• **Work task**: Going from the top of the data below, give again each line through the one containing "intros [E1 E2", both ends kept.
--- Supplied data ---
(** The periods found in the first heights: apart from each other, and together
    the busy heights. *)
Definition apart (ps : list (Z * Z)) : Prop := StronglySorted (fun p q => p.2 + 1 < q.1) ps.
Record exact (n : Z) (hs : list HeightLog) (ps : list (Z * Z)) : Prop := {
  ex_range a b : (a, b) ∈ ps -> n <= a <= b /\ b < n + zlen hs;
  ex_apart : apart ps;
  ex_busy i x : hs !! i = Some x -> busy x <-> exists a b, (a, b) ∈ ps /\ a <= n + Z.of_nat i <= b
}.
(** An open period is taken to end with the last height. *)
Definition found (n : Z) (hs : list HeightLog) (ps : list (Z * Z)) (p : Periods) : Prop :=
  exact n hs ps /\ starts p = ps.*1 /\
  if stateMachine p then exists qs a, ps = qs ++ [(a, n + zlen hs - 1)] /\ BlockLogger.ends p = qs.*2
  else BlockLogger.ends p = ps.*2 /\ forall a b, (a, b) ∈ ps -> b + 1 < n + zlen hs.

Definition covered (ps : list (Z * Z)) (h : Z) : Prop := exists a b, (a, b) ∈ ps /\ a <= h <= b.
Lemma covered_snoc ps a b h : covered (ps ++ [(a, b)]) h <-> covered ps h \/ a <= h <= b.
Proof.
  unfold covered. split.
  - intros (a' & b' & [Hin|[= -> ->]%list_elem_of_singleton]%elem_of_app & Hh); [left; eauto|by right].
  - intros [(a' & b' & Hin & Hh)|Hh]; [exists a', b'|exists a, b]; (split; [set_solver|done]).
Qed.
Lemma apart_snoc ps a b : apart (ps ++ [(a, b)]) <-> apart ps /\ forall a' b', (a', b') ∈ ps -> b' + 1 < a.
Proof.
  unfold apart. rewrite StronglySorted_app. split.
  - intros (Hx & Hs & _). split; [done|]. intros a' b' Hin. apply (Hx _ (a, b)) in Hin; [done|by constructor].
  - intros [Hs Hx]. split; [|split; [done|repeat constructor]]. intros [a' b'] q Hin ->%list_elem_of_singleton. by eapply Hx.
Qed.

Lemma exact_snoc n hs x ps ps' : exact n hs ps ->
  (forall a b, (a, b) ∈ ps' -> n <= a <= b /\ b < n + zlen hs + 1) -> apart ps' ->
  (forall h, h < n + zlen hs -> covered ps' h <-> covered ps h) ->
  (covered ps' (n + zlen hs) <-> busy x) -> exact n (hs ++ [x]) ps'.
Proof.
  intros [E1 E2 E3] Hr Ha Hold Hnew. split; [|done|].
  - intros a b Hin. specialize (Hr a b Hin). rewrite length_app. cbn [length]. lia.
  - intros i y [Hi|[Hi Hy]]%lookup_app_Some.
    + pose proof (lookup_lt_Some _ _ _ Hi). fold (covered ps' (n + Z.of_nat i)). rewrite Hold by lia. by apply E3.
    + destruct (i - length hs)%nat as [|k] eqn:Ek; [|done]. injection Hy as <-. assert (i = length hs) as -> by lia. by rewrite <- Hnew.
Qed.

Lemma found_height n hs ps p x : found n hs ps p -> exists ps', found n (hs ++ [x]) ps' (periodHeight p (n + zlen hs) x).
Proof.
  intros (He & Es & Hc). pose proof He as [E1 E2 E3]. set (h := n + zlen hs) in *.
  assert (n + zlen (hs ++ [x]) = h + 1) as El by (rewrite length_app; cbn [length]; lia).
  assert (~ covered ps h) as Hnc by (intros (a & b & Hin & Hh); apply E1 in Hin; lia).
  unfold periodHeight, found. rewrite El. destruct (stateMachine p) eqn:Em; cbn [andb negb].
  - destruct Hc as (qs & a & -> & Ee). assert (n <= a <= h - 1) as Hah by (destruct (E1 a (h - 1)); [set_solver|lia]).
    destruct (Z.eqb_spec (innerTxs x + allTxs x) 0) as [Et|Et].
    + exists (qs ++ [(a, h - 1)]). cbn [starts BlockLogger.ends stateMachine]. split; [|split; [done|split; [by rewrite fmap_app, Ee|]]].
      * apply (exact_snoc n hs x (qs ++ [(a, h - 1)])); [done| |done|done|].
        -- intros a' b' Hin. apply E1 in Hin. lia.
        -- unfold busy. split; [by intros ?|]. intros Hb. by destruct Hb.
      * intros a' b' Hin. apply E1 in Hin. lia.
    + rewrite Em. exists (qs ++ [(a, h)]). apply apart_snoc in E2 as [Ha1 Ha2]. split; [|split].
      * apply (exact_snoc n hs x (qs ++ [(a, h - 1)])); [done| | | |].
        -- intros a' b' [Hin|[= -> ->]%list_elem_of_singleton]%elem_of_app; [|lia]. destruct (E1 a' b'); [set_solver|lia].
        -- by apply apart_snoc.
        -- intros k Hk. rewrite !covered_snoc. split; (intros [?|?]; [by left|right; lia]).
        -- rewrite covered_snoc. unfold busy. split; [done|]. intros _. right. lia.
      * by rewrite Es, !fmap_app.
      * exists qs, a. split; [|done]. do 3 f_equal. lia.
  - destruct Hc as [Ee Hb]. destruct (Z.eqb_spec (innerTxs x + allTxs x) 0) as [Et|Et]; cbn [negb].
    + rewrite Em. exists ps. split; [|split; [done|split; [done|]]].
      * apply (exact_snoc n hs x ps); [done| |done|done|].
        -- intros a' b' Hin. apply E1 in Hin. lia.
        -- unfold busy. split; [by intros ?|]. intros Hb'. by destruct Hb'.
      * intros a' b' Hin. apply Hb in Hin. lia.
    + exists (ps ++ [(h, h)]). cbn [starts BlockLogger.ends stateMachine]. split; [|split; [by rewrite fmap_app, Es|]].
      * apply (exact_snoc n hs x ps); [done| | | |].
        -- intros a' b' [Hin|[= -> ->]%list_elem_of_singleton]%elem_of_app; [|lia]. apply E1 in Hin. lia.
        -- apply apart_snoc. split; [done|]. intros a' b' Hin. by apply (Hb a' b').
        -- intros k Hk. rewrite covered_snoc. split; [|by left]. intros [?|?]; [done|lia].
        -- rewrite covered_snoc. unfold busy. split; [done|]. intros _. right. lia.
      * exists ps, h. split; [|done]. do 3 f_equal. lia.
Qed.

Lemma found_heights n l : forall hs ps p, loggedFrom (n + zlen hs) l -> - 2 ^ 63 < n -> n + zlen (hs ++ l) < 2 ^ 63 ->
  found n hs ps p -> exists ps' p', go_foldl periodEvent p (concat (map eventsOf l)) = Ok p' /\ found n (hs ++ l) ps' p'.
Proof.
  induction l as [|x l IH]; intros hs ps p L Hn Hb Hf.
  - exists ps, p. by rewrite app_nil_r.
  - inversion L as [|? ? ? Lx Ll]; subst. rewrite length_app in Hb. cbn [length] in Hb.
    destruct (found_height n hs ps p x Hf) as (ps1 & F1).
    destruct (IH (hs ++ [x]) ps1 (periodHeight p (n + zlen hs) x)) as (ps' & p' & E & F); [..|done|].
    + rewrite length_app. cbn [length]. by replace (n + Z.of_nat (length hs + 1)) with (n + zlen hs + 1) by lia.
    + done.
    + rewrite <- app_assoc, length_app. cbn [length app]. lia.
    + exists ps', p'. cbn [map concat]. rewrite go_foldl_app, (periods_height _ (n + zlen hs)) by (done || lia).
      split; [exact E|]. by rewrite <- app_assoc in F.
Qed.

(** The last events are of the height that is not finished yet. *)
Record openHeight (h : Z) (e : t) (rest : list t) : Prop := {
  op_entered : Height e = h /\ IsRoundStart e = true /\ IsRoundEnd e = false;
  op_inside : Forall (within h) rest
}.
Lemma last_event {A} (l : list A) a rest : idx (l ++ a :: rest) (zlen (l ++ a :: rest) - 1) = Ok (List.last rest a).
Proof.
  revert l a. induction rest as [|b rest IH]; intros l a.
  - rewrite length_app. cbn [length List.last]. unfold idx, zlook. rewrite decide_False by lia.
    replace (Z.to_nat _) with (length l) by lia. by rewrite list_lookup_middle.
  - specialize (IH (l ++ [a]) b). rewrite <- app_assoc in IH. cbn [app] in IH. rewrite IH. f_equal.
    destruct rest as [|c rest]; [done|]. cbn [List.last]. clear IH. revert c. induction rest as [|c' rest IH]; intros c; [done|]. exact (IH c').
Qed.

(** The periods of a log. *)
Lemma periods_exact n hs e rest : loggedFrom n hs -> openHeight (n + zlen hs) e rest -> - 2 ^ 63 < n -> n + zlen hs < 2 ^ 63 ->
  exists ps, NoneZeroPeriods (nodeLog hs e rest) = Ok (ps.*1, ps.*2) /\ exact n hs ps.
Proof.
  intros L [(Eh & _ & Ee) Hi] Hn Hb. destruct (found_heights n hs [] [] (mkPeriods [] [] false)) as (ps & p & E & F).
  - cbn. by rewrite Z.add_0_r.
  - done.
  - done.
  - split; [split; [by intros a b ?%not_elem_of_nil|constructor|done]|]. split; [done|]. split; [done|by intros a b ?%not_elem_of_nil].
  - exists ps. destruct F as (He & Es & Hc). split; [|done]. unfold NoneZeroPeriods, nodeLog. rewrite go_foldl_app, E.
    cbn [gbind go_foldl]. unfold periodEvent at 1. assert (isFinish e = false) as -> by (unfold isFinish; by rewrite Ee).
    cbn [gbind]. rewrite (periods_skip p rest (n + zlen hs)) by done. cbn [gbind]. destruct (stateMachine p) eqn:Em.
    + destruct Hc as (qs & a & -> & Eq). rewrite last_event. cbn [gbind].
      assert (Height (List.last rest e) = n + zlen hs) as ->.
      { clear -Hi Eh. revert e Eh. induction Hi as [|b rest [Hb' _] _ IH]; intros e Eh; [done|]. cbn [List.last].
        destruct rest; [done|]. by apply (IH e). }
      rewrite wrap_s_small by (unfold in_s; lia). by rewrite Es, Eq, !fmap_app.
    + destruct Hc as [Eq _]. by rewrite Es, Eq.
Qed.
---
• **Solution to the problem**:
(** The periods found in the first heights: apart from each other, and together
    the busy heights. *)
Definition apart (ps : list (Z * Z)) : Prop := StronglySorted (fun p q => p.2 + 1 < q.1) ps.
Record exact (n : Z) (hs : list HeightLog) (ps : list (Z * Z)) : Prop := {
  ex_range a b : (a, b) ∈ ps -> n <= a <= b /\ b < n + zlen hs;
  ex_apart : apart ps;
  ex_busy i x : hs !! i = Some x -> busy x <-> exists a b, (a, b) ∈ ps /\ a <= n + Z.of_nat i <= b
}.
(** An open period is taken to end with the last height. *)
Definition found (n : Z) (hs : list HeightLog) (ps : list (Z * Z)) (p : Periods) : Prop :=
  exact n hs ps /\ starts p = ps.*1 /\
  if stateMachine p then exists qs a, ps = qs ++ [(a, n + zlen hs - 1)] /\ BlockLogger.ends p = qs.*2
  else BlockLogger.ends p = ps.*2 /\ forall a b, (a, b) ∈ ps -> b + 1 < n + zlen hs.

Definition covered (ps : list (Z * Z)) (h : Z) : Prop := exists a b, (a, b) ∈ ps /\ a <= h <= b.
Lemma covered_snoc ps a b h : covered (ps ++ [(a, b)]) h <-> covered ps h \/ a <= h <= b.
Proof.
  unfold covered. split.
  - intros (a' & b' & [Hin|[= -> ->]%list_elem_of_singleton]%elem_of_app & Hh); [left; eauto|by right].
  - intros [(a' & b' & Hin & Hh)|Hh]; [exists a', b'|exists a, b]; (split; [set_solver|done]).
Qed.
Lemma apart_snoc ps a b : apart (ps ++ [(a, b)]) <-> apart ps /\ forall a' b', (a', b') ∈ ps -> b' + 1 < a.
Proof.
  unfold apart. rewrite StronglySorted_app. split.
  - intros (Hx & Hs & _). split; [done|]. intros a' b' Hin. apply (Hx _ (a, b)) in Hin; [done|by constructor].
  - intros [Hs Hx]. split; [|split; [done|repeat constructor]]. intros [a' b'] q Hin ->%list_elem_of_singleton. by eapply Hx.
Qed.

Lemma exact_snoc n hs x ps ps' : exact n hs ps ->
  (forall a b, (a, b) ∈ ps' -> n <= a <= b /\ b < n + zlen hs + 1) -> apart ps' ->
  (forall h, h < n + zlen hs -> covered ps' h <-> covered ps h) ->
  (covered ps' (n + zlen hs) <-> busy x) -> exact n (hs ++ [x]) ps'.
Proof.
  intros [E1 E2 E3] Hr Ha Hold Hnew. split; [|done|].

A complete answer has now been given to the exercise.